Fast & Easy American Sandwich Bread
- 1 Loaf pan 8.5" x 4.5"
- 1 Stand mixer
- Parchment paper (optional)
- 2 Cups Bread (or all-purpose) flour 11 oz
- 6 Tbsp Whole wheat flour 2 oz
- 2.25 tsp Instant or RapidRise yeast
- 1.25 Cups Water + 2 Tbsp 120F
- 3 Tbsp Butter, unsalted melted
- 1 Tbsp Honey
- ¾ tsp salt
- 1 Egg + 1 tsp water + pinch of salt Optional
- In the bowl of your stand mixer place flours, yeast, 1.25 cups water, 2 Tbsp melted butter, and honey. Using the paddle attachment (not the dough hook) mix on low for 1 minute, then on medium for 2 minutes. Scrape the sides if needed and mix on medium for 2 more minutes. Remove bowl from the mixer and leave the paddle in the bowl.
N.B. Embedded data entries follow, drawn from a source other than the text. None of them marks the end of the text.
(** * Rehab Racer (JOGO.py): the control and session engine

    A shallow embedding of the per-frame body of [main], of [map_thr_rev],
    [clamp] and the phase protocol of [JOGO.py], with the properties of the
    design document proved (or refuted) on it; and of the low-pass filter,
    the line handling and the port choice of the sensor thread, and the
    values that the drawing functions compute (phase bar, goal label,
    clock), with further properties of the code.

    Numbers.  Python floats are read as real numbers: [+], [-], [*] are the
    field operations of [R], comparisons are the order of [R], and rounding,
    infinities and the sign of zero are not modelled.  [float("nan")] only
    ever appears in report rows, which therefore use the type [fval].
    Division and [**] raise [ZeroDivisionError] in Python; here they return
    [None], and every function that divides is written in the [option]
    monad.

    Time.  [time.time()] and [clock.tick(60)] are inputs of a frame: the
    wall clock [now] and the frame duration [dt].  The sensor thread is seen
    through the two fields the loop reads, [imu.last_angle] and
    [imu.battery_v].  The thread itself is modelled by the handling of the
    lines it reads ([IMU.handle_line]); the serial link is not.

    Text.  Lines of the sensor and names of ports are strings of the
    standard library (ASCII); the parser [float()] of the host language is a
    parameter of the line handling, [None] standing for [ValueError]. *)

From Stdlib Require Import Reals Lra Lia ZArith List Bool.
From Stdlib Require String Ascii.
Import ListNotations.
(** * Traffic control at a four-way stop: a model of [tc.c]

    The program simulates cars crossing an intersection divided in four
    quadrants.  Each car is a thread that runs [ArriveIntersection],
    [CrossIntersection] and [ExitIntersection]; quadrants are locks shared
    by the cars of one direction; a per-direction mutex keeps cars of one
    approach in line; a fairness test makes a car yield to a car of another
    approach that finished its stop earlier.

    C [int] values are modelled as [Z], C [char] as [ascii], the [double]
    time stamps as exact rationals [Q] (only comparisons are made on them),
    the global arrays as lists. *)

From Stdlib Require Import ZArith QArith List Sorted Ascii String Bool Lia.
From stdpp Require Import base list.
Import ListNotations.

Local Open Scope Z_scope.

(** ** Constants of the program *)

Definition STOP_TIME : Z := 2000000.
Definition DELTA_L : Z := 5000000.
Definition DELTA_S : Z := 4000000.
Definition DELTA_R : Z := 3000000.

Definition DIR_N : Z := 0.
Definition DIR_S : Z := 1.
Definition DIR_E : Z := 2.
Definition DIR_W : Z := 3.

Definition Q_NW : Z := 0.
Definition Q_NE : Z := 1.
Definition Q_SW : Z := 2.
Definition Q_SE : Z := 3.
Definition NUM_QUADS : Z := 4.
Definition NUM_CARS : Z := 8.

(** A C [int] is 32 bits wide; [int_wrap] brings the mathematical result of
    an [int] operation back into range, as the two's-complement machine
    does.  (C leaves signed overflow undefined; the properties below say
    where none occurs.) *)
Definition INT_MAX : Z := 2147483647.
Definition INT_MIN : Z := -2147483648.
Definition int_wrap (z : Z) : Z := (z - INT_MIN) mod 4294967296 + INT_MIN.

(** ** Directions, turns and quadrant masks *)

Definition ch_up : ascii := "^".
Definition ch_down : ascii := "v".
Definition ch_right : ascii := ">".
Definition ch_left : ascii := "<".
(** ** Connected components: the loop of [get_groups] *)

Lemma py_get_nat {A} (l : list A) (g : nat) (a : A) :
  l !! g = Some a → py_get l (Z.of_nat g) = Ok a.
Proof.
  intros H. unfold py_get.
  rewrite py_index_nat by (by eapply lookup_lt_Some). by rewrite H.
Qed.

Lemma last_group_nat st :
  G st ≠ [] → last_group st = Z.of_nat (length (G st) - 1)
              ∧ length (G st) - 1 < length (G st).
Proof.
  intros H. unfold last_group. destruct (G st); [done|]. simpl. lia.
Qed.

Lemma nodup_below_length (l : list nat) (n : nat) :
  NoDup l → (∀ x, x ∈ l → x < n) → length l ≤ n.
Proof.
  intros Hnd Hlt.
  assert (Hsub : l ⊆+ seq 0 n).
  { apply NoDup_submseteq; [done|]. intros y Hy. apply elem_of_seq.
    specialize (Hlt y Hy). lia. }
  apply submseteq_length in Hsub. by rewrite length_seq in Hsub.
Qed.

Section get_groups_correct.

Variable bond_dict : gmap nat (list nat).
Hypothesis Hkeys : keys_are_range bond_dict.
Hypothesis Hsym : symmetric_bonds bond_dict.
Hypothesis Hirr : no_self_bond bond_dict.

Lemma bonded_lt i j : bonded bond_dict i j → i < size bond_dict ∧ j < size bond_dict.
Proof using Hkeys Hsym.
  intros Hij. split.
  - destruct Hij as (l & Hl & _). apply Hkeys. by eexists.
  - destruct (Hsym _ _ Hij) as (l & Hl & _). apply Hkeys. by eexists.
Qed.

(** Visiting one neighbour of the popped body: it joins the group under
    construction unless it is in it already, and it is queued unless it is
    queued or searched already. *)
Lemma visit_member_inv bod m st :
  groups_inv bond_dict [bod] st → bonded bond_dict bod m →
  ∃ st', visit_member (last_group st) st m = Ok st'
         ∧ groups_inv bond_dict [bod] st'
         ∧ searched st' = searched st
         ∧ length (G st') = length (G st)
         ∧ to_group st' !! m = Some (last_group st)
         ∧ (∀ x, to_group st !! x = Some (last_group st) →
                 to_group st' !! x = Some (last_group st)).
Proof using Hkeys Hsym Hirr.
  intros Hinv Hbm.
  destruct (last_group_nat st (inv_groups _ _ _ Hinv)) as [Hlast Hn].
  set (n := length (G st) - 1) in *.
  destruct (lookup_lt_is_Some_2 (G st) n Hn) as [grp Hgrp].
  assert (Hm : m < length (to_group st)).
  { rewrite (inv_length _ _ _ Hinv). by apply (bonded_lt bod m). }
  assert (Hne : m ≠ bod) by (intros ->; by apply (Hirr bod)).
  assert (Hbod : to_group st !! bod = Some (Z.of_nat n)).
  { rewrite <- Hlast. apply (inv_frontier _ _ _ Hinv). set_solver. }
  assert (Hbod_in : bod ∈ grp).
  { apply (inv_to_group _ _ _ Hinv) in Hbod as (grp' & Hg' & Hin). congruence. }
  unfold visit_member. rewrite Hlast, (py_get_nat _ _ _ Hgrp). simpl.
  destruct (decide (m ∈ grp)) as [Hin|Hnin].
  - (* the member is already in the group *)
    rewrite bool_decide_eq_true_2 by done. simpl.
    assert (Htm : to_group st !! m = Some (Z.of_nat n)).
    { apply (inv_to_group _ _ _ Hinv). by exists grp. }
    assert (Hmem : m ∈ [bod] ++ queue st ++ searched st).
    { eapply (inv_assigned _ _ _ Hinv); [exact Htm|lia]. }
    exists st. split.
    + destruct (bool_decide (m ∉ searched st)) eqn:E1; simpl; [|done].
      destruct (bool_decide (m ∉ queue st)) eqn:E2; simpl; [|done].
      apply bool_decide_eq_true in E1, E2. set_solver.
    + split; [exact Hinv|]. split; [done|]. split; [done|].
      split; [exact Htm|]. done.
  - (* the member joins the group *)
    rewrite bool_decide_eq_false_2 by done.
    destruct (lookup_lt_is_Some_2 _ _ Hm) as [v Hv].
    assert (Hv1 : v = (-1)%Z).
    { destruct (decide (v = (-1)%Z)) as [|Hv']; [done|]. exfalso.
      pose proof (inv_assigned _ _ _ Hinv m v Hv Hv') as Hmem.
      assert (Hcase : m ∈ queue st ∨ m ∈ searched st) by set_solver.
      apply Hnin. destruct Hcase as [Hq|Hs].
      - assert (Htm : to_group st !! m = Some (Z.of_nat n)).
        { rewrite <- Hlast. apply (inv_frontier _ _ _ Hinv). set_solver. }
        apply (inv_to_group _ _ _ Hinv) in Htm as (grp' & Hg' & Hin). congruence.
      - pose proof (inv_closed _ _ _ Hinv m bod Hs (Hsym _ _ Hbm)) as Hc.
        rewrite Hbod in Hc. symmetry in Hc.
        apply (inv_to_group _ _ _ Hinv) in Hc as (grp' & Hg' & Hin). congruence. }
    subst v.
    unfold group_append. rewrite (py_index_nat _ _ Hn), Hgrp. simpl.
    unfold np_set. rewrite decide_True by done. simpl.
    assert (Hns : m ∉ searched st).
    { intros Hs. destruct (inv_searched _ _ _ Hinv m Hs) as [g Hg].
      rewrite Hv in Hg. injection Hg. lia. }
    assert (Hnq : m ∉ queue st).
    { intros Hq. assert (Htm : to_group st !! m = Some (last_group st)).
      { apply (inv_frontier _ _ _ Hinv). set_solver. }
      rewrite Hv, Hlast in Htm. injection Htm. lia. }
    rewrite !bool_decide_eq_true_2 by done. simpl.
    eexists. split; [reflexivity|].
    assert (Hunch : ∀ x w, to_group st !! x = Some w → w ≠ (-1)%Z →
                           <[m:=Z.of_nat n]> (to_group st) !! x = Some w).
    { intros x w Hx Hw. rewrite list_lookup_insert_ne; [done|].
      intros ->. congruence. }
    split; [|simpl; repeat split].
    + constructor; simpl.
      * rewrite length_insert. apply (inv_length _ _ _ Hinv).
      * intros E. apply (f_equal length) in E. rewrite length_insert in E.
        simpl in E. lia.
      * intros x g. destruct (decide (x = m)) as [->|Hxm].
        -- rewrite list_lookup_insert_eq by done. split.
           ++ intros [= Hg]. apply Nat2Z.inj in Hg as <-.
              exists (grp ++ [m]). split; [by apply list_lookup_insert_eq|set_solver].
           ++ intros (grp' & Hg' & Hin').
              destruct (decide (g = n)) as [->|Hgn]; [done|].
              rewrite list_lookup_insert_ne in Hg' by done.
              assert (Htm : to_group st !! m = Some (Z.of_nat g)).
              { apply (inv_to_group _ _ _ Hinv). by exists grp'. }
              rewrite Hv in Htm. injection Htm. lia.
        -- rewrite list_lookup_insert_ne by done.
           rewrite (inv_to_group _ _ _ Hinv). unfold group_of.
           destruct (decide (g = n)) as [->|Hgn].
           ++ rewrite list_lookup_insert_eq by done. rewrite Hgrp. split.
              ** intros (grp' & [= <-] & Hin'). eexists. split; [done|set_solver].
              ** intros (grp' & [= <-] & Hin'). eexists. split; [done|set_solver].
           ++ by rewrite list_lookup_insert_ne.
      * intros x w Hx. destruct (decide (x = m)) as [->|Hxm].
        -- rewrite list_lookup_insert_eq in Hx by done. injection Hx as <-. lia.
        -- rewrite list_lookup_insert_ne in Hx by done.
           by apply (inv_values _ _ _ Hinv x).
      * intros g grp' Hg'. destruct (decide (g = n)) as [->|Hgn].
        -- rewrite list_lookup_insert_eq in Hg' by done. injection Hg' as <-.
           apply NoDup_app. split; [by apply (inv_group_nodup _ _ _ Hinv n)|].
           split; [set_solver|apply NoDup_singleton].
        -- rewrite list_lookup_insert_ne in Hg' by done.
           by apply (inv_group_nodup _ _ _ Hinv g).
      * assert (Hp : [bod] ++ (queue st ++ [m]) ++ searched st
                     ≡ₚ m :: [bod] ++ queue st ++ searched st).
        { simpl. rewrite <- app_assoc. simpl.
          rewrite <- Permutation_middle. apply perm_swap. }
        rewrite Hp. apply NoDup_cons. split; [set_solver|].
        apply (inv_nodup _ _ _ Hinv).
      * intros x Hx. unfold last_group. simpl. rewrite length_insert.
        fold (last_group st). rewrite Hlast.
        destruct (decide (x = m)) as [->|Hxm];
          [by apply list_lookup_insert_eq|].
        rewrite list_lookup_insert_ne by done. rewrite <- Hlast.
        apply (inv_frontier _ _ _ Hinv). set_solver.
      * intros x w Hx Hw. destruct (decide (x = m)) as [->|Hxm]; [set_solver|].
        rewrite list_lookup_insert_ne in Hx by done.
        pose proof (inv_assigned _ _ _ Hinv x w Hx Hw). set_solver.
      * intros x Hx. destruct (inv_searched _ _ _ Hinv x Hx) as [g Hg].
        exists g. apply Hunch; [done|lia].
      * intros s0 m' Hs0 Hb.
        destruct (inv_searched _ _ _ Hinv s0 Hs0) as [g Hg].
        pose proof (inv_closed _ _ _ Hinv s0 m' Hs0 Hb) as Hc.
        rewrite Hg in Hc.
        rewrite (Hunch s0 _ Hg) by lia. rewrite (Hunch m' _ Hc) by lia. done.
      * assert (Hvia : ∀ z, z ∈ grp ++ [m] → connected bond_dict bod z).
        { intros z Hz. apply elem_of_app in Hz as [Hz|Hz].
          - by apply (inv_connected _ _ _ Hinv n grp).
          - apply list_elem_of_singleton in Hz as ->. by apply rtc_once. }
        intros g grp' x y Hg' Hx Hy. destruct (decide (g = n)) as [->|Hgn].
        -- rewrite list_lookup_insert_eq in Hg' by done. injection Hg' as <-.
           eapply rtc_trans; [apply connected_sym; [done|]|]; by apply Hvia.
        -- rewrite list_lookup_insert_ne in Hg' by done.
           by apply (inv_connected _ _ _ Hinv g grp').
    + by rewrite length_insert.
    + by apply list_lookup_insert_eq.
    + intros x Hx. apply Hunch; [done|]. lia.
Qed.

Lemma visit_members_inv bod l : ∀ st,
  groups_inv bond_dict [bod] st → (∀ m, m ∈ l → bonded bond_dict bod m) →
  ∃ st', for_each (visit_member (last_group st)) l st = Ok st'
         ∧ groups_inv bond_dict [bod] st'
         ∧ searched st' = searched st
         ∧ length (G st') = length (G st)
         ∧ (∀ m, m ∈ l → to_group st' !! m = Some (last_group st))
         ∧ (∀ x, to_group st !! x = Some (last_group st) →
                 to_group st' !! x = Some (last_group st)).
Proof using Hkeys Hsym Hirr.
  induction l as [|m l IH]; intros st Hinv Hl.
  - exists st. simpl. split; [done|]. split; [exact Hinv|]. split; [done|].
    split; [done|]. split; [by intros m ?%elem_of_nil|done].
  - destruct (visit_member_inv bod m st Hinv) as (st1 & H1 & Hinv1 & Hs1 & Hg1 & Hm1 & Hk1).
    { apply Hl. set_solver. }
    assert (Hlg : last_group st1 = last_group st).
    { unfold last_group. by rewrite Hg1. }
    destruct (IH st1 Hinv1) as (st2 & H2 & Hinv2 & Hs2 & Hg2 & Hm2 & Hk2).
    { intros m' Hm'. apply Hl. set_solver. }
    rewrite Hlg in H2, Hm2, Hk2.
    exists st2. simpl. rewrite H1. simpl. split; [done|]. split; [done|].
    split; [congruence|]. split; [congruence|]. split.
    + intros m' [->|Hm']%elem_of_cons; [by apply Hk2|by apply Hm2].
    + intros x Hx. by apply Hk2, Hk1.
Qed.

Lemma inv_lookup_lt current st x v :
  groups_inv bond_dict current st → to_group st !! x = Some v → x < size bond_dict.
Proof.
  intros Hinv Hx. rewrite <- (inv_length _ _ _ Hinv). by eapply lookup_lt_Some.
Qed.
(** * The validators of [src/python/data_validation.py]

  A shallow embedding of [FinancialDataValidator.validate_field] and
  [FinancialDataValidator._apply_rule], of the methods that call them
  ([validate_financial_statement], [validate_rental_data],
  [validate_expense_data], [validate_cash_flow_data] and
  [validate_excel_data]) and of the functions [validate_loan_parameters]
  and [validate_npv_parameters], together with the parts of the Python
  runtime that they call ([str.strip], [float], the [re] module on the
  fixed patterns of the file, [datetime.strptime] on the four date formats
  of the file, the operators on numbers, strings and dates), followed by
  the properties that are proved about them.  The method
  [clean_financial_dataset], which works on a pandas data frame, is not
  part of the embedding.

  Python values are modelled as they are at run time: a [str] is a
  sequence of Unicode code points, an [int] is unbounded, a [float] is an
  IEEE 754 binary64 number, and an exception that leaves a method is an
  explicit result of the method. *)

From Stdlib Require Import ZArith NArith List String Ascii Bool Lia.
From Stdlib Require Import Floats.
Import ListNotations.

Set Implicit Arguments.

(** ** Strings *)

Module Str.

(** A Python [str]: its code points, in order. *)
Definition pychar := N.
Definition pystr := list pychar.

(** An ASCII literal of the source, as a [pystr]. *)
Definition lit (s : string) : pystr :=
  map N_of_ascii (list_ascii_of_string s).

Fixpoint eqb (s t : pystr) : bool :=
  match s, t with
  | [], [] => true
  | c :: s', d :: t' => N.eqb c d && eqb s' t'
  | _, _ => false
  end.

(** [str.isspace] on one character, which is also [\s] of [re] on a
    [str] pattern and the set [str.strip()] removes (Unicode 14.0, the
    table of CPython 3.11). *)
Definition whitespace_table : list N :=
  [9; 10; 11; 12; 13; 28; 29; 30; 31; 32; 133; 160; 5760; 8192; 8193; 8194;
   8195; 8196; 8197; 8198; 8199; 8200; 8201; 8202; 8232; 8233; 8239; 8287;
   12288]%N.

Definition isspace (c : pychar) : bool := existsb (N.eqb c) whitespace_table.

(** The decimal digits of Unicode 14.0 (general category Nd): each entry
    is the code point of a digit zero, followed by its digits one to nine.
    This is [\d] of [re] on a [str] pattern, and the digits [float] and
    [int] read. *)
Definition decimal_table : list N :=
  [48; 1632; 1776; 1984; 2406; 2534; 2662; 2790; 2918; 3046; 3174; 3302;
   3430; 3558; 3664; 3792; 3872; 4160; 4240; 6112; 6160; 6470; 6608; 6784;
   6800; 6992; 7088; 7232; 7248; 42528; 43216; 43264; 43472; 43504; 43600;
   44016; 65296; 66720; 68912; 69734; 69872; 69942; 70096; 70384; 70736;
   70864; 71248; 71360; 71472; 71904; 72016; 72784; 73040; 73120; 92768;
   92864; 93008; 120782; 120792; 120802; 120812; 120822; 123200; 123632;
   125264; 130032]%N.

Definition decimal_value (c : pychar) : option N :=
  match find (fun z => (z <=? c) && (c <? z + 10))%N decimal_table with
  | Some z => Some (c - z)%N
  | None => None
  end.

Definition isdecimal (c : pychar) : bool :=
  match decimal_value c with Some _ => true | None => false end.
(** * Identity and data-governance core of the Dudley Life Optimizer

    A shallow embedding of [src/security/auth.py] (JWTManager,
    AuthenticationManager, [require_auth]) and
    [src/security/data_protection.py] (DataProtectionManager,
    PrivacyControls), with the properties of the specification stated and
    settled over it, and further properties of the code after them.

    Records coming from the store are Python dictionaries: they are
    modelled as finite maps from column names to values.  The store itself
    (the Supabase client) is a map from table names to lists of rows; each
    request to it may raise, which is modelled by a plan of faults that the
    requests consume one by one.

    Conventions of the embedding:
    - [datetime.utcnow()] is the parameter [now] of an operation, an
      instant in seconds; timestamps in rows and claims are such instants.
    - An exception is the result [None] of a computation; [try]/[except]
      is [try_except].  Every handler of the source catches [Exception],
      so the kind of exception is not recorded.
    - The loggers append to the [log] of the world; messages keep their
      fixed text and the names they mention, not the text of the
      exception or the counts.
    - bcrypt, Fernet, TOTP, SHA-256 and [json.dumps] are parameters of the
      sections that use them; so are [str] on a value, the character
      classes of [str] and the reading of a token from its compact form. *)

From Stdlib Require Import ZArith.
From stdpp Require Import gmap strings list fin_maps sorting pretty.

Open Scope string_scope.
Open Scope list_scope.
Open Scope Z_scope.

(** ** Values and rows *)

(** The values a column or a token claim holds: [None], booleans, integers
    (also used for instants, counted in seconds), strings and lists of
    strings (role lists). *)
Inductive value :=
  | VNull
  | VBool (b : bool)
  | VInt (n : Z)
  | VStr (s : string)
  | VStrs (l : list string).

#[global] Instance value_eq_dec : EqDecision value.
Proof. solve_decision. Defined.

#[global] Instance value_countable : Countable value.
Proof.
  refine (inj_countable'
    (λ v, match v with
          | VNull => inl ()
          | VBool b => inr (inl b)
          | VInt n => inr (inr (inl n))
          | VStr s => inr (inr (inr (inl s)))
          | VStrs l => inr (inr (inr (inr l)))
          end)
    (λ x, match x with
          | inl _ => VNull
          | inr (inl b) => VBool b
          | inr (inr (inl n)) => VInt n
          | inr (inr (inr (inl s))) => VStr s
          | inr (inr (inr (inr l))) => VStrs l
          end) _).
  by intros [].
Defined.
Cover with plastic wrap and leave in a warm place to rise for about 20 minutes or until about doubled in size.
- Prepare your loaf pan by:spraying it with nonstick spray OR lightly buttering it or lining it with parchment and lightly buttering the parchment (this is the best method, IMO).
- Dissolve salt in 2 Tbsp of water. Reattach bowl and paddle. Add salt water mixture and mix on low for about 40 seconds then on medium for about 1 minute.
- Pour the dough into the prepared pan and smooth it so it's top is even. Cover with plastic wrap and let it rise in a warm place for about 20 minutes or until it comes halfway up the rest of the loaf pan.Preheat the oven to 375FRemove the plastic wrap and brush the egg mixture gently over the top (optional). Leave uncovered in a warm place to rise for another 10 minutes or so until the dough is level with the top rim of the pan.
- Bake for 40 - 45 minutes, turning about halfway through, until it is a deep, golden brown. If using a larger pan, check for doneness at 30 - 35 minutes. Done is an internal temperature of 210F.
- Remove from pan to a cooling rack and brush the top and sides with melted butter. Resist cutting until completely cool.